Collected data>
(** C1 (as amended): when the pull fails, the fetch succeeds and the
    porcelain status has a line that does not contain the text
    docs_manifest.json, the operator is asked, whatever the reply will be.
    If the reply is neither "y" nor "Y", the run returns False; after the
    failed pull and the fetch it issues no state-changing git command (none
    of merge --abort, rebase --abort, reset --hard, clean -fd; the status
    query is the last git command at all); the working copy is left as the
    status query found it, which is as it was before the run when the pull,
    the fetch and the two queries did not touch it; and the last line
    printed is the cancellation notice, not the success notice. *)
Theorem safe_git_update_declined (E : env) (w : world) perr fout sout line
        (tree : Type) (effect : list string -> tree -> tree) (before : tree) :
  run_git E (INSTALL_DIR E) pull_args = CalledProcessError perr ->
  run_git E (INSTALL_DIR E) fetch_args = Completed fout ->
  run_git E (INSTALL_DIR E) status_args = Completed sout ->
  In line (Py.splitlines (Py.strip sout)) ->
  Py.contains "docs_manifest.json" line = false ->
  let d := INSTALL_DIR E in
  let r := safe_git_update E w in
  let asked := (probe d (branch_line E) ++ ask)%list in
  let done := declined_run d (branch_line E) in
  (exists rest, trace (snd r) = (trace w ++ asked ++ rest)%list)
  /\ last asked (EPrint "") = EInput prompt
  /\ (Py.lower (reply E) <> "y" ->
      r = (false, {| cwd := d; settings_file := settings_file w;
                     trace := (trace w ++ done)%list |})
      /\ forallb (fun e => negb (destructive e)) done = true
      /\ filter is_git done = map (EGit d) enquiries
      /\ working_copy effect before done
         = working_copy effect before (probe d (branch_line E))
      /\ ((forall args t, In args enquiries -> effect args t = t) ->
          working_copy effect before done = before)
      /\ last done (EPrint "") =
           EPrint "Installation cancelled. Your local changes are preserved."
      /\ ~ In (EPrint "  [OK] Updated successfully to clean state") done).
Proof.
  intros Hpull Hfetch Hstatus Hin Hc d r asked done.
  pose proof (run_asked E w _ _ _ _ Hpull Hfetch Hstatus Hin Hc) as Hrun.
  fold r in Hrun. fold d in Hrun.
  split; [|split].
  - rewrite Hrun. subst asked.
    destruct (negb (Py.lower (reply E) =? "y")); cbn [snd trace];
      eexists; rewrite <- !app_assoc; reflexivity.
  - reflexivity.
  - intros Hreply.
    split.
    { rewrite Hrun. destruct (Py.lower (reply E) =? "y") eqn:Hy.
      - apply String.eqb_eq in Hy. contradiction.
      - reflexivity. }
    subst done d. unfold declined_run, probe, ask, cancelled, enquiries.
    cbn [app In forallb filter map destructive is_git negb andb last
           working_copy fold_left].
    split; [reflexivity|]. split; [reflexivity|]. split; [reflexivity|].
    split.
    { intros Hq. unfold enquiries in Hq.
      rewrite !Hq; [reflexivity | | | |]; cbn [In]; tauto. }
    split; [reflexivity|].
    intros H.
    destruct H as [H|H]; [discriminate H|].
    destruct H as [H|H]; [discriminate H|].
    destruct H as [H|H].
    { unfold branch_line in H.
      destruct (run_git E (INSTALL_DIR E) ["rev-parse"; "--abbrev-ref"; "HEAD"]);
        [destruct (negb (Py.strip stdout =? "main"))|]; discriminate H. }
    repeat (destruct H as [H|H]; [discriminate H|]). exact H.
Qed.
(** * protoc-gen-go-svcintf: the service-interface generator

    A shallow embedding of the generator (package main of the plugin) and
    the properties of the text it emits.  Go strings are byte strings and
    are modelled by [string]; the generated file is the sequence of the
    [P] calls made on it. *)

From Stdlib Require Import List ZArith NArith Lia Bool Arith Ascii String.
Import ListNotations.
Open Scope string_scope.

(** ** Bytes that have no literal notation *)

Definition LF : ascii := "010"%char.
Definition DQ : ascii := "034"%char.

(** The one-byte strings for a line feed and a double quote.  Rocq
    string literals have no escapes, so the Go literal for the two
    bytes backslash, n is written here as the literal holding exactly
    these two bytes. *)
Definition NL : string := String LF "".
Definition QUOTE : string := String DQ "".
Definition BACKSLASH_N : string := "\n".

(** ** The parts of Go's [strings] package the generator calls *)

Module strings.

(** [s[i:j]] *)
Definition slice (s : string) (i j : nat) : string := substring i (j - i) s.

(** [s[i:]] *)
Definition sliceFrom (s : string) (i : nat) : string := slice s i (length s).

Definition HasSuffix (s suffix : string) : bool :=
  (length suffix <=? length s)%nat &&
  (slice s (length s - length suffix) (length s) =? suffix).

Definition TrimSuffix (s suffix : string) : string :=
  if HasSuffix s suffix then slice s 0 (length s - length suffix) else s.

(** [strings.Split(s, sep)] for a separator of one byte: the pieces of
    [s] between the occurrences of [sep]; one more piece than there are
    separators, so never an empty slice. *)
Fixpoint Split (s : string) (sep : ascii) : list string :=
  match s with
  | "" => [""]
  | String c s' =>
      if (c =? sep)%char then "" :: Split s' sep
      else match Split s' sep with
           | piece :: pieces => String c piece :: pieces
           | [] => [String c ""]
           end
  end.

(** [strings.HasPrefix] *)
Fixpoint HasPrefix (s pre : string) {struct pre} : bool :=
  match pre with
  | "" => true
  | String a pre' =>
      match s with
      | String b s' => (a =? b)%char && HasPrefix s' pre'
      | "" => false
      end
  end.

(** [strings.Join] *)
Definition Join (elems : list string) (sep : string) : string := String.concat sep elems.
(** * Verification of the RAG-Server chat gateway

    A shallow embedding of [app/knowledge_base.py] (the keyword context
    selector), [app/gemini_client.py] (prompt assembly, the retry loop and the
    single-worker request queue) and of the error classification of
    [app/main.py], followed by the properties proved about them.

    Conventions.  Python [str] values are modelled as [string], the UTF-8
    encoding of the text; every keyword of the catalog is plain ASCII, and
    [str_lower] lower-cases the ASCII letters.  [strip] works on the
    characters of the text and removes all the white space that Python
    removes.  The hit counts are natural numbers, delays are integers
    counted in seconds.  The event loop is a schedule of requests, worker
    progress and cancellations of callers that wait for their answer. *)

From Stdlib Require Import ZArith Lia Ascii String.
From stdpp Require Import base list strings gmap.

Local Open Scope string_scope.
Local Open Scope list_scope.

(** ** Python string primitives used by the sources *)
Module PyStr.

(** The double-quote character, spliced into literals that contain it. *)
Definition dq : string := String (ascii_of_nat 34) EmptyString.

(** [s.startswith(p)] *)
Fixpoint startswith (p s : string) : bool :=
  match p, s with
  | EmptyString, _ => true
  | String _ _, EmptyString => false
  | String a p', String b s' => if Ascii.eqb a b then startswith p' s' else false
  end.

(** [kw in s]: [kw] occurs in [s] as a contiguous substring. *)
Fixpoint str_in (kw s : string) : bool :=
  if startswith kw s then true
  else match s with
       | EmptyString => false
       | String _ s' => str_in kw s'
       end.

Definition lower_ascii (c : ascii) : ascii :=
  let n := nat_of_ascii c in
  if (65 <=? n)%nat && (n <=? 90)%nat then ascii_of_nat (n + 32) else c.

Directions> Copying word for word, give each line of the data above from the first one through the line containing "args t = t) ->", and nothing else.

Answer below>
(** C1 (as amended): when the pull fails, the fetch succeeds and the
    porcelain status has a line that does not contain the text
    docs_manifest.json, the operator is asked, whatever the reply will be.
    If the reply is neither "y" nor "Y", the run returns False; after the
    failed pull and the fetch it issues no state-changing git command (none
    of merge --abort, rebase --abort, reset --hard, clean -fd; the status
    query is the last git command at all); the working copy is left as the
    status query found it, which is as it was before the run when the pull,
    the fetch and the two queries did not touch it; and the last line
    printed is the cancellation notice, not the success notice. *)
Theorem safe_git_update_declined (E : env) (w : world) perr fout sout line
        (tree : Type) (effect : list string -> tree -> tree) (before : tree) :
  run_git E (INSTALL_DIR E) pull_args = CalledProcessError perr ->
  run_git E (INSTALL_DIR E) fetch_args = Completed fout ->
  run_git E (INSTALL_DIR E) status_args = Completed sout ->
  In line (Py.splitlines (Py.strip sout)) ->
  Py.contains "docs_manifest.json" line = false ->
  let d := INSTALL_DIR E in
  let r := safe_git_update E w in
  let asked := (probe d (branch_line E) ++ ask)%list in
  let done := declined_run d (branch_line E) in
  (exists rest, trace (snd r) = (trace w ++ asked ++ rest)%list)
  /\ last asked (EPrint "") = EInput prompt
  /\ (Py.lower (reply E) <> "y" ->
      r = (false, {| cwd := d; settings_file := settings_file w;
                     trace := (trace w ++ done)%list |})
      /\ forallb (fun e => negb (destructive e)) done = true
      /\ filter is_git done = map (EGit d) enquiries
      /\ working_copy effect before done
         = working_copy effect before (probe d (branch_line E))
      /\ ((forall args t, In args enquiries -> effect args t = t) ->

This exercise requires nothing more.